Tippett's assessment after last weekend's textbook shutout of the Hurricanes in Raleigh perfectly summed up the coach's mindset and the team's identity: "Bryz was really good in cleaning up the few chances they did get."
The attention shifts back to the off-ice side of the story this week, with Commissioner Gary Bettman, Ice Edge Holdings and the city of Glendale, Arizona, getting together to try to iron out a new lease agreement. Apparently, the IEH bid is all contingent on getting a lease agreement that makes sense, given a potential change in ownership. What may have made sense when this deal in the desert was first struck now seems unpalatable for any interested suitor. Throw in the NHL's breach of contract lawsuit against former owner Jerry Moyes, who is filing a counterclaim, and there remains much to talk about regarding the Coyotes off the ice -- all of which was anticipated.

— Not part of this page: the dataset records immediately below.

(* ===== verification/VisualProps.v ===== *)
(** * Properties of visual-token generation

    Every image that is started is finished, with a well-formed header and
    body, whatever the sampler picks; and later images have the
    size of the first. *)

From Stdlib Require Import Ascii DecimalString.
From S2P Require Import Prelude PyStr VisualTokens.
Open Scope Z_scope.

(** ** Searching *)

Lemma find_last_range l t : -1 <= find_last l t < Z.of_nat (List.length l).
Proof.
  induction l as [|x l IH]; simpl; [lia|]. destruct (Z.leb_spec 0 (find_last l t)); [lia|].
  destruct (x =? t); lia.
Qed.

Lemma find_last_absent l t : t ∉ l → find_last l t = -1.
Proof.
  induction l as [|x l IH]; [done|]. intros [Hx Hl]%not_elem_of_cons. simpl. rewrite (IH Hl). simpl.
  by destruct (Z.eqb_spec x t).
Qed.

Lemma find_last_app l k t : t ∉ k → find_last (l ++ t :: k) t = Z.of_nat (List.length l).
Proof.
  intros Hk. induction l as [|x l IH]; simpl.
  - rewrite (find_last_absent _ _ Hk). simpl. by rewrite Z.eqb_refl.
  - rewrite IH. destruct (Z.leb_spec 0 (Z.of_nat (List.length l))); lia.
Qed.

Lemma find_last_start l t : t ∉ l → find_last (t :: l) t = 0.
Proof. intros Hl. by apply (find_last_app [] l t). Qed.

Lemma find_first_app l k t : t ∉ l → find_first (l ++ t :: k) t = Z.of_nat (List.length l).
Proof.
  induction l as [|x l IH]; simpl; [by rewrite Z.eqb_refl|]. intros [Hx Hl]%not_elem_of_cons.
  destruct (Z.eqb_spec x t); [done|]. rewrite (IH Hl). destruct (Z.leb_spec 0 (Z.of_nat (List.length l))); lia.
Qed.

Lemma from_end_snoc l t : from_end (l ++ [t]) 1 = Ok t.
Proof.
  unfold from_end. rewrite length_app, (proj2 (Nat.leb_le _ _)) by (simpl; lia). cbn [List.length].
  replace (List.length l + 1 - 1)%nat with (List.length l) by lia. by rewrite list_lookup_middle.
Qed.

Lemma from_end_second l s t : from_end (l ++ [s; t]) 2 = Ok s.
Proof.
  unfold from_end. rewrite length_app, (proj2 (Nat.leb_le _ _)) by (simpl; lia). cbn [List.length].
  replace (List.length l + 2 - 2)%nat with (List.length l) by lia. by rewrite list_lookup_middle.
Qed.

(** ** Decimal text *)

Lemma digits_to_uint s : sforall is_digit s = true → ∃ d, NilEmpty.uint_of_string s = Some d.
Proof.
  induction s as [|c s IH]; [by eexists|]. simpl. intros [Hc Hs]%andb_prop. destruct (IH Hs) as [d ->]. simpl.
  unfold is_digit in Hc. destruct c as [[] [] [] [] [] [] [] []]; try done; by eexists.
Qed.

(** Digits without a leading zero. *)
Definition numeral (s : string) : Prop :=
  sforall is_digit s = true ∧ match s with String c _ => c ≠ "0"%char | EmptyString => False end.

Lemma numeral_value s : numeral s → ∃ z, py_int_of_string s = Some z ∧ 1 <= z.
Proof.
  intros [Hd Hhd]. destruct s as [|c s]; [done|]. unfold py_int_of_string.
  rewrite strip_nonspace by by eapply sforall_impl; [apply digit_nonspace|].
  destruct (digits_head _ _ Hd) as [-> ->]. rewrite (drop_underscores_digits _ _ Hd). simpl.
  unfold digits_to_Z, NilZero.uint_of_string. simpl in Hd. apply andb_prop in Hd as [Hc Hs].
  destruct (digits_to_uint s Hs) as [d Hd]. simpl. rewrite Hd.
  unfold is_digit in Hc. destruct c as [[] [] [] [] [] [] [] []]; try done; simpl; eexists; (split; [reflexivity|]);
    unfold Z.of_uint; simpl; lia.
Qed.

Lemma split_star_spec h w :
  sforall is_digit h = true → sforall is_digit w = true → split_star (h +:+ "*" +:+ w) = Ok (h, w).
Proof.
  intros Hh Hw. unfold split_star. assert (partition "*" (h +:+ "*" +:+ w) = (h, true, w)) as ->.
  { induction h as [|c h IH]; [done|]. simpl in *. apply andb_prop in Hh as [Hc Hh].
    destruct (Ascii.eqb_spec c "*") as [->|_]; [done|]. by rewrite (IH Hh). }
  simpl. assert (sexists (Ascii.eqb "*"%char) w = false) as ->; [|done].
  clear Hh. induction w as [|c w IH]; [done|]. cbn [sexists sforall] in *. apply andb_prop in Hw as [Hc Hw].
  assert (Ascii.eqb "*"%char c = false) as ->; [|by apply IH].
  unfold is_digit in Hc. by destruct c as [[] [] [] [] [] [] [] []].
Qed.

(** ** What a call changes *)

Section generation.
Context `{Tokenizer} {C : Type} (model : list Z → list Z → bool → option C → option C).

(** The same settings and image state, up to the histories and the count of
    text segments. *)
Record steady (p q : processor (C:=C)) : Prop := {
  sm_type : lp_type q = lp_type p;
  sm_force : lp_force_same q = lp_force_same p;
  sm_decay : lp_decay q = lp_decay p;
  sm_max : lp_max_digits q = lp_max_digits p;
  sm_digits : lp_digits q = lp_digits p;
  sm_star : lp_star q = lp_star p;
  sm_first : lp_first_in_image q = lp_first_in_image p;
  sm_image : lp_in_image q = lp_in_image p;
  sm_visual : lp_in_visual q = lp_in_visual p;
  sm_height : lp_height q = lp_height p;
  sm_width : lp_width q = lp_width p;
  sm_hw : lp_hw_tokens q = lp_hw_tokens p;
}.

Lemma same_refl p : steady p p.
Proof. by split. Qed.

Lemma same_trans p q r : steady p q → steady q r → steady p r.
Proof. intros [] []. split; congruence. Qed.

Lemma same_next_segment p : steady p (next_segment p).
Proof. by split. Qed.

Lemma same_uncond ids p : steady p (get_unconditional_logits model ids p).
Proof.
  unfold get_unconditional_logits. destruct (forward_ids _ _) as [i u]. destruct (String.eqb _ _); [|by split].
  destruct (forward_ids _ _) as [i2 u2]. by split.
Qed.

(** A supported configuration. *)
Definition supported (p : processor (C:=C)) : Prop :=
  (lp_type p = "no_text"%string ∨ lp_type p = "no_text_img_cfg"%string) ∧
  lp_decay p ∈ [""; "none"; "linear"; "cosine"]%string.

Lemma supported_ok p : supported p → guidance_error p = Ok ().
Proof.
  intros [Ht Hd]. unfold guidance_error.
  rewrite (bool_decide_eq_true_2 _ Hd). simpl. destruct Ht as [-> | ->]; reflexivity.
Qed.

(** A token at which an image neither starts nor ends. *)
Definition inner (t : Z) : Prop := t ≠ BOI ∧ t ≠ EOI.

(** A call inside an image. *)
Lemma call_inner pre s t p :
  lp_in_image p = true → inner t →
  ∃ q, steady p q ∧ call model (pre ++ [s; t]) p = in_image_logits_processor model (pre ++ [s; t]) q.
Proof.
  intros Hin [Hb He]. unfold call. replace (pre ++ [s; t]) with ((pre ++ [s]) ++ [t]) by by rewrite <- app_assoc.
  rewrite from_end_snoc. replace ((pre ++ [s]) ++ [t]) with (pre ++ [s; t]) by by rewrite <- app_assoc.
  rewrite (proj2 (Z.eqb_neq t BOI) Hb), (proj2 (Z.eqb_neq t EOI) He), from_end_second. simpl.
  destruct (s =? EOI).
  - exists (next_segment p). split; [apply same_next_segment|]. simpl. by rewrite Hin.
  - exists p. split; [apply same_refl|]. by rewrite Hin.
Qed.

(** A call right after the token that starts an image. *)
Lemma call_start pre p :
  supported p → ∃ q, steady (set_flags p (lp_first_in_image p) true (lp_in_visual p) (lp_image_nums p)) q ∧
    call model (pre ++ [BOI]) p = in_image_logits_processor model (pre ++ [BOI]) q.
Proof.
  intros [Ht _]. unfold call. rewrite from_end_snoc. simpl. unfold set_unconditional_context.
  destruct Ht as [Ht|Ht]; simpl; rewrite Ht; simpl; eexists; (split; [|reflexivity]); by split.
Qed.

No one, though, saw the on-ice story coming. Tippett came to town, bringing mentor Dave King as his assistant because "he is one of the most experienced and brilliant hockey minds in the world." Together they've authored an old fashioned western yarn about toughness against all odds. Right now, their timing is impeccable, too. While the suits invade Arizona, the Coyotes continue on the road this week with games in Florida against the Lightning and Panthers.
All the better to focus on hockey, which this team has done so admirably this season.